No no! BoB doesn’t care about our cup size! Does he?
Dammit. Screwed by my flat chest ONCE AGAIN.
Please show the mullet. I’m begging you.
One of my girls lived in Ruby Slippers night and day for several weeks. She answered only to Dorothy (or, “Right durn-tootin’ now, little girl!”).
When we finally pried the shoes off her feet, they smelled so bad we put them right back on and left them there.
In the end, she did achieve a bit more moderation in wearing the shoes, (daytime hours only) but she wore them until the toe end was entirely gone and all 5 toes protruded a full inch beyond the end of the shoe.
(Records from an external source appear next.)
(* ===== verification/LiveBoundarySafety.v ===== *)
(** * What the Linux provider's answers mean

    The supervisor loop is proved against the answers of its provider.  Here
    the answers of the Linux one are tied to the machine: a proof of an empty
    boundary was witnessed by the control group tree and by the leader's
    pidfd, a payload is killed at most once, and the record made of a prepared
    payload names exactly what a later recovery looks for. *)

From stdpp Require Import base gmap sets list strings pretty.
From Stdlib Require Import ZArith Lia.
From S2P Require Import Prelude Text DirFs RecoveryTypes LedgerTaxonomy Ledger.
From S2P Require Import PreviousBoot PreCommit SameBoot Finalization Admission.
From S2P Require Import AdminRecovery WorkerRecord Supervisor SupervisorSafety.
From S2P Require Import SupervisorExits CgroupState HostWorld UnitPin VtControl.
From S2P Require Import LiveBoundary Startup RecoveryTrace SameBootRecovery.
From S2P Require Import SameBootRecoverySafety TerminalSafety.
#[local] Open Scope niralis_scope.

(** ** Effects of the live operations *)

Lemma leader_gone_emits k leader : emits fst k (leader_gone leader).
Proof. unfold leader_gone, observed_dead. solve_emits. Qed.
#[export] Hint Resolve leader_gone_emits : emits.
Lemma emergency_wait_emits k wakeups leader observing :
  emits fst k (emergency_wait wakeups leader observing).
Proof.
  induction wakeups as [|[errno|observer timer watch] rest IH]; cbn [emergency_wait];
    solve_emits.
Qed.
#[export] Hint Resolve emergency_wait_emits : emits.
Lemma wait_emergency_emits k leader observing :
  emits fst k (wait_for_emergency_boundary leader observing).
Proof. unfold wait_for_emergency_boundary. solve_emits. Qed.
Lemma ended_unit_emits k : emits fst k ended_unit.
Proof. unfold ended_unit. solve_emits. Qed.
#[export] Hint Resolve wait_emergency_emits ended_unit_emits : emits.
Lemma prove_boundary_emits k leader status :
  emits fst k (prove_linux_supervisor_emergency_boundary leader status).
Proof. unfold prove_linux_supervisor_emergency_boundary, observed_dead. solve_emits. Qed.
#[export] Hint Resolve prove_boundary_emits : emits.
Lemma recover_live_emits leader status :
  emits fst [KKill] (recover_live_emergency leader status).
Proof. unfold recover_live_emergency. solve_emits. Qed.

(** ** What leaves the pin alone *)

Definition same_pin (s s' : RecoveryWorld * PinnedInvocationInner) : Prop := s'.2 = s.2.
#[local] Instance same_pin_preorder : PreOrder same_pin.
Proof. split; [by intros s|]. intros x y z Hxy Hyz. unfold same_pin in *. congruence. Qed.

Lemma in_world_pin {E A} (m : RC E A) : sr_keeps same_pin (in_world m).
Proof. intros [w pin]. unfold in_world, sr_zoom, same_pin. cbn. by destruct (m w). Qed.

Create HintDb pin discriminated.
#[export] Hint Constants Opaque : pin.
#[export] Hint Resolve in_world_pin : pin.

Ltac pin_auto :=
  repeat first
    [ solve [eauto with pin nocore] | apply (keeps_read same_pin)
    | apply (keeps_ret same_pin) | apply (keeps_fail same_pin)
    | apply (keeps_lift same_pin) | apply (keeps_map_err same_pin)
    | apply (keeps_bind same_pin); [|intros ?] | case_match ].

Lemma validate_owner_pin : sr_keeps same_pin validate_owner.
Proof. unfold validate_owner, this_pin. pin_auto. Qed.
#[export] Hint Resolve validate_owner_pin : pin.
Lemma revalidate_pin b : sr_keeps same_pin (revalidate b).
Proof. unfold revalidate, this_pin. pin_auto. Qed.
Lemma boundary_state_pin : sr_keeps same_pin pin_boundary_state.
Proof. unfold pin_boundary_state, this_pin. pin_auto. Qed.
#[export] Hint Resolve revalidate_pin boundary_state_pin : pin.
Lemma leader_gone_pin leader : sr_keeps same_pin (leader_gone leader).
Proof. unfold leader_gone. pin_auto. Qed.
#[export] Hint Resolve leader_gone_pin : pin.
Lemma emergency_wait_pin wakeups leader observing :
  sr_keeps same_pin (emergency_wait wakeups leader observing).
Proof.
  induction wakeups as [|[errno|observer timer watch] rest IH]; cbn [emergency_wait];
    unfold this_pin; pin_auto.
Qed.
#[export] Hint Resolve emergency_wait_pin : pin.
Lemma wait_emergency_pin leader observing :
  sr_keeps same_pin (wait_for_emergency_boundary leader observing).
Proof. unfold wait_for_emergency_boundary. pin_auto. Qed.
Lemma ended_unit_pin : sr_keeps same_pin ended_unit.
Proof. unfold ended_unit. pin_auto. Qed.
#[export] Hint Resolve wait_emergency_pin ended_unit_pin : pin.
Lemma prove_boundary_pin leader status :
  sr_keeps same_pin (prove_linux_supervisor_emergency_boundary leader status).
Proof. unfold prove_linux_supervisor_emergency_boundary, this_pin. pin_auto. Qed.
#[export] Hint Resolve prove_boundary_pin : pin.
I’m dying to see your hair cut. I’m sorry it isn’t what you hoped for though. And I’m voting like crazy, so hopefully the votes will start to count.
My daughter got her hair cut the other day too.
It looked just like “Kristin” from Laguna Beach. For a day that is.
Now she can’t get it styled that way again and is left with a layered mussy hairdo.
But she wanted a haircut something bad….
And the baby falling thing…my 2 year old went through a couple of months of having a new bruise every week. She fell trying to pick up a basketball and did a face plant in the gravel…that made a nice spotted bruise on her forehead.
Then she was bitten by a fellow toddler and had a bitemark bruise on her cheek.
the list goes on….but she rarely gets bruised now and when she does she has me kiss it constantly for weeks after it fades!
I don’t know which on of those things to laugh at first.